WHAT YOU SHOULD DO:
Which lines of the entries hold the string "mkInteraction"? Copy each one.

DATA TO PROCESS:
····················
(** [if len(msgs) > max_history: msgs = msgs[-max_history:]] *)
Definition sliding_window {A} (max_history : Z) (msgs : list A) : list A :=
  if Z.of_nat (length msgs) >? max_history
  then Py.slice_from (- max_history) msgs
  else msgs.

(** The body of [add_interaction]; [save] is its last step, the call of
    [_save_history]. *)
Definition add_interaction_with (save : string -> History -> M unit)
    (env : Env) (cfg : Settings)
    (user_id user_message assistant_message : string)
    (retrieved_context : option (list RetrievedDoc)) : M unit :=
  let max_history := max_conversation_history cfg in
  history <- get_history env user_id ;;
  ts <- now_isoformat env ;;
  let interaction :=
    mkInteraction ts user_message assistant_message
      (retrieved_count retrieved_context) in
  let history := set_messages (messages history ++ [interaction]) history in
  let history :=
    set_messages (sliding_window max_history (messages history)) history in
  updated <- now_isoformat env ;;
  let history := set_updated_at updated history in
  save user_id history.

Definition add_interaction : Env -> Settings -> string -> string -> string ->
    option (list RetrievedDoc) -> M unit :=
  add_interaction_with _save_history.


(** The record that [add_interaction] writes, from the record it read. *)
Definition next_history (cfg : Settings) (h : History)
    (ts updated user_message assistant_message : string)
    (retrieved_context : option (list RetrievedDoc)) : History :=
  set_updated_at updated
    (set_messages
       (sliding_window (max_conversation_history cfg)
          (messages h
           ++ [mkInteraction ts user_message assistant_message
                 (retrieved_count retrieved_context)]))
       h).

Definition render_message (msg : Interaction) : string :=
  ("User: " +:+ user msg +:+ Py.NL)
  +:+ ("Assistant: " +:+ assistant msg +:+ Py.NL +:+ Py.NL).

(** The text built by [get_conversation_context] from the selected
    messages. *)
Definition render_context (msgs : list Interaction) : string :=
  match msgs with
  | [] => ""
  | _ =>
      fold_left (fun context msg => context +:+ render_message msg)
        msgs ("Previous conversation:" +:+ Py.NL)
  end.

Definition get_conversation_context (env : Env) (user_id : string)
    (n_messages : Z) : M string :=
  history <- get_history env user_id ;;
  let msgs := Py.slice_from (- n_messages) (messages history) in
  ret (render_context msgs).

Definition clear_history (user_id : string) : M unit :=
  let user_file := _get_user_file user_id in
  w <- get_world ;;
  match conv_files w !! user_file with
  | Some _ => set_conv_files (delete user_file (conv_files w))
  | None => ret tt
  end.

(** The messages of the record [get_history] returns in a world, if it
    returns one. *)
Definition recorded (env : Env) (user_id : string) (w : World)
    : option (list Interaction) :=
  match result_of (get_history env user_id) w with
  | Ok h => Some (messages h)
  | Raise _ => None
  end.

(** What one call of [add_interaction] is given, and what an interaction
    keeps of it. *)
Definition Turn : Type := (string * string * option (list RetrievedDoc))%type.

Definition turn_kept (t : Turn) : string * string * Z :=
  let '(user_message, assistant_message, retrieved_context) := t in
  (user_message, assistant_message, retrieved_count retrieved_context).

Definition interaction_turn (i : Interaction) : string * string * Z :=
  (user i, assistant i, retrieved_docs i).

(** A sequence of calls of [add_interaction] for one user. *)
Fixpoint add_interactions (env : Env) (cfg : Settings) (user_id : string)
    (turns : list Turn) : M unit :=
  match turns with
  | [] => ret tt
  | (user_message, assistant_message, retrieved_context) :: turns' =>
      add_interaction env cfg user_id user_message assistant_message
        retrieved_context ;;;
      add_interactions env cfg user_id turns'
  end.

End MemoryService.

(** ** [app/services/embedding_service.py] *)

Module EmbeddingService.

(** [text.replace("\n", " ").strip()] *)
Definition clean (text : string) : string :=
  Py.strip (Py.replace Py.nl Py.sp text).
····················
TASK RESPONSE:
    mkInteraction ts user_message assistant_message
           ++ [mkInteraction ts user_message assistant_message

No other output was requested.